▶ _ENTRIES SHOWN_:
(** X20. With the pools started and a cutting line the store can parse, a
    split succeeds exactly when the procedure of the store returns new
    identities, and reports them with their number; a GeoJSON line of two
    points or more reaches the store as the text a caller could have sent
    directly. *)
Theorem split_fence_outcome (E : collaborators) (fence_id : Z)
    (split_line : split_line_data) (text : string) (operator_id : option Z) (w : world)
    (answer : exn + option (list Z)) (d : database) :
  split_line = LineWkt text
  ∨ (∃ coords, split_line = LineDict (Some "LineString") (Some coords)
               ∧ (2 ≤ length coords)%nat
               ∧ text = ("LINESTRING(" ++ ring_wkt E coords ++ ")")%string) →
  db_pool w = true →
  ST_GeomFromText E text = inr tt →
  sql_split_fence E (db w) fence_id text operator_id = (answer, d) →
  ∃ r w',
    split_fence E fence_id split_line operator_id w = (inr r, w')
    ∧ electronic_fences (db w') = electronic_fences d
    ∧ (success r = true ↔ ∃ ids, answer = inr (Some ids) ∧ ids ≠ [])
    ∧ (∀ ids, answer = inr (Some ids) → ids ≠ [] →
         ∃ detected count,
           r = Split fence_id ids (length ids) detected count "围栏切割成功").
Proof.
  intros Hline Hpool Hparse Hstore. unfold split_fence. run.
  assert (∀ A (k : string → M A),
            (let (s, w') :=
               match split_line with
               | LineWkt text => λ w0 : world, (inr text, w0)
               | LineDict l_type l_coordinates =>
                 if negb (bool_decide (l_type = Some "LineString"))
                 then λ w0 : world, (inl (ValueError "分割线必须是LineString类型"), w0)
                 else
                   if (length (default [] l_coordinates) <? 2)%nat
                   then λ w0 : world, (inl (ValueError "分割线坐标点不足"), w0)
                   else λ w0 : world,
                     (inr ("LINESTRING(" ++ ring_wkt E (default [] l_coordinates) ++ ")")%string,
                      w0)
               end w in
             match s with
             | inl e => (inl e, w')
             | inr a => k a w'
             end) = k text w) as Hstep.
  { intros A k. destruct Hline as [-> | (coords & -> & Hlen & ->)]; [done|].
    rewrite bool_decide_eq_true_2 by done. simpl.
    by destruct (Nat.ltb_spec (length coords) 2); [lia|]. }
  rewrite Hstep. clear Hstep.
  destruct (get_db_connection_ready false w Hpool) as [p ->]. simpl.
  rewrite Hparse. simpl. rewrite Hstore.
  destruct answer as [e|[[|first others]|]]; [simpl | simpl | cbv beta iota | simpl].
  - eexists _, _. split; [reflexivity|]. simpl. split; [done|]. split.
    + split; [done | by intros (? & [=] & _)].
    + by intros ? [=].
  - eexists _, _. split; [reflexivity|]. simpl. split; [done|]. split.
    + split; [done | intros (? & [= <-] & ?); done].
    + intros ? [= <-] ?. done.
  - destruct (detect_fence_overlaps_frame E first (set_db d w))
      as (found & w1 & -> & Hrows1 & _).
    destruct (detect_each_frame E others (length found) w1) as (total & w2 & -> & Hrows).
    rewrite Hrows1 in Hrows. simpl in *.
    eexists _, _. split; [reflexivity|]. simpl. split; [done|]. split.
    + split; [by eexists | done].
    + intros ? [= <-] _. by eexists _, _.
  - eexists _, _. split; [reflexivity|]. simpl. split; [done|]. split.
    + split; [done | by intros (? & [=] & _)].
    + by intros ? [=].
Qed.

(** ** Update and delete *)

Lemma split_fence_outcome_witness :
  let w := Demo.started Demo.two_fences ∅ None in
  let line := LineDict (Some "LineString") (Some [(0%Q, 0%Q); (1%Q, 1%Q)]) in
  let text := "LINESTRING(0 0,1 1)" in
  ∃ r w',
    split_fence Demo.cuts_in_two 1 line None w = (inr r, w')
    ∧ electronic_fences (db w')
      = electronic_fences (sql_split_fence Demo.cuts_in_two (db w) 1 text None).2
    ∧ (success r = true ↔
       ∃ ids, (sql_split_fence Demo.cuts_in_two (db w) 1 text None).1 = inr (Some ids)
              ∧ ids ≠ [])
    ∧ (∀ ids, (sql_split_fence Demo.cuts_in_two (db w) 1 text None).1 = inr (Some ids) →
         ids ≠ [] →
         ∃ detected count,
           r = Split 1 ids (length ids) detected count "围栏切割成功").
Proof.
  apply (split_fence_outcome Demo.cuts_in_two 1
           (LineDict (Some "LineString") (Some [(0%Q, 0%Q); (1%Q, 1%Q)]))
           "LINESTRING(0 0,1 1)" None (Demo.started Demo.two_fences ∅ None));
    [right; eexists; split; [reflexivity|]; split; [simpl; lia | vm_compute; reflexivity]
    | reflexivity | reflexivity | reflexivity].
Defined.

(** An [UPDATE] whose condition holds of no row. *)
Lemma sql_update_fences_misses (where_ : fence_row → bool)
    (assignments : list (string * sqlval)) (w : world) :
  (∀ r, r ∈ electronic_fences (db w) → where_ r = false) →
  sql_update_fences where_ assignments w = (inr None, w).
Proof.
  intros Hmiss. unfold sql_update_fences. run.
  rewrite (map_untouched where_ _ _ Hmiss), (filter_nothing where_ _ Hmiss).
  by rewrite set_fences_same, set_db_same.
Qed.

(** The steps of an update after its geometry has been read. *)
Ltac update_tail Hmiss Hdb :=
  match goal with
  | |- context [match ?l with [] => _ | _ :: _ => _ end] => destruct l
  end;
  [ eexists _, _; split; [reflexivity|]; exact Hdb | ];
  unfold bind at 1; unfold gets at 1; unfold bind at 1;
  try match goal with
      | |- context [ST_GeomFromText ?E ?t] =>
        unfold lift at 1; destruct (ST_GeomFromText E t) as [?|[]];
        [ eexists _, _; split; [reflexivity|]; exact Hdb | ]
      end;
  try (unfold ret at 1);
  unfold bind at 1; rewrite sql_update_fences_misses by exact Hmiss;
  eexists _, _; split; [reflexivity|]; exact Hdb.

(** X21. An update of a fence that is absent or not active always fails,
    whatever the fields given, and leaves the store as it was. *)
Theorem update_fence_needs_active_fence (E : collaborators) (fence_id : Z)
    (fence_name : option string) (fence_geometry : option geometry_data)
    (fence_purpose fence_description fence_color : option string)
    (fence_opacity : option Q) (fence_tags fence_config : option (list (string * string)))
    (operator_id : option Z) (w : world) :
  db_pool w = true →
  (∀ r, r ∈ electronic_fences (db w) → has_id fence_id r = true →
        status_eq "active" r = false) →
  ∃ e w',
    update_fence E fence_id fence_name fence_geometry fence_purpose fence_description
      fence_color fence_opacity fence_tags fence_config operator_id w
    = (inr (Failure e "围栏更新失败"), w')
    ∧ db w' = db w.
Proof.
  intros Hpool Hnone.
  assert (∀ w1, db w1 = db w →
            ∀ r, r ∈ electronic_fences (db w1) →
                 has_id fence_id r && status_eq "active" r = false) as Hmiss.
  { intros w1 -> r Hr. destruct (has_id fence_id r) eqn:Hid; [|done]. by apply Hnone. }
  unfold update_fence, try_except. unfold bind at 1.
  destruct (get_db_connection_ready false w Hpool) as [p ->]. cbn zeta beta iota.
  unfold bind at 1.
  destruct fence_geometry as [g|].
  - unfold bind at 1.
    destruct (validate_geometry_logs E g w) as (valid & w1 & -> & L1).
    assert (db w1 = db w) as Hdb1 by apply (logged_frame _ _ L1).
    destruct valid; cbn [negb];
      [|eexists _, _; split; [reflexivity|]; exact Hdb1].
    destruct g as [text|d|].
    + unfold ret at 1. update_tail (Hmiss w1 Hdb1) Hdb1.
    + unfold bind at 1.
      destruct (convert_geojson_to_wkt E d w1) as [[e1|wkt] w2] eqn:Hconv;
        pose proof (convert_geojson_to_wkt_logs E d w1 w2 _ Hconv) as L2;
        assert (db w2 = db w) as Hdb2
          by (rewrite <- Hdb1; apply (logged_frame _ _ L2)).
      * eexists _, _. split; [reflexivity|]. exact Hdb2.
      * unfold ret at 1. update_tail (Hmiss w2 Hdb2) Hdb2.
    + eexists _, _. split; [reflexivity|]. exact Hdb1.
  - unfold ret at 1. update_tail (Hmiss w eq_refl) (eq_refl (db w)).
Qed.

Lemma update_fence_needs_active_fence_witness :
  let store :=
    {| electronic_fences := [Demo.deleted_fence 1 "A"; Demo.active_fence 2 "B"];
       fence_overlaps := []; next_fence_id := 3 |} in
  let w := Demo.started store ∅ None in
  ∃ e w',
    update_fence Demo.quiet 1 (Some "A2") None None None None None None None None w
    = (inr (Failure e "围栏更新失败"), w')
    ∧ db w' = db w.
Proof.
  apply (update_fence_needs_active_fence Demo.quiet 1 (Some "A2") None None None None None
           None None None
           (Demo.started
              {| electronic_fences := [Demo.deleted_fence 1 "A"; Demo.active_fence 2 "B"];
                 fence_overlaps := []; next_fence_id := 3 |} ∅ None)).
  - reflexivity.
  - intros r Hr Hid.
    change (r ∈ [Demo.deleted_fence 1 "A"; Demo.active_fence 2 "B"]) in Hr.
    apply elem_of_cons in Hr as [-> | Hr]; [vm_compute; reflexivity|].
    apply list_elem_of_singleton in Hr as ->. vm_compute in Hid. discriminate.
Defined.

▶ _WHAT THIS TASK INVOLVES_: Return, from the material above, each line holding the string "Lemma".

▶ _EXERCISE RESULT_:
Lemma split_fence_outcome_witness :
Lemma sql_update_fences_misses (where_ : fence_row → bool)
Lemma update_fence_needs_active_fence_witness :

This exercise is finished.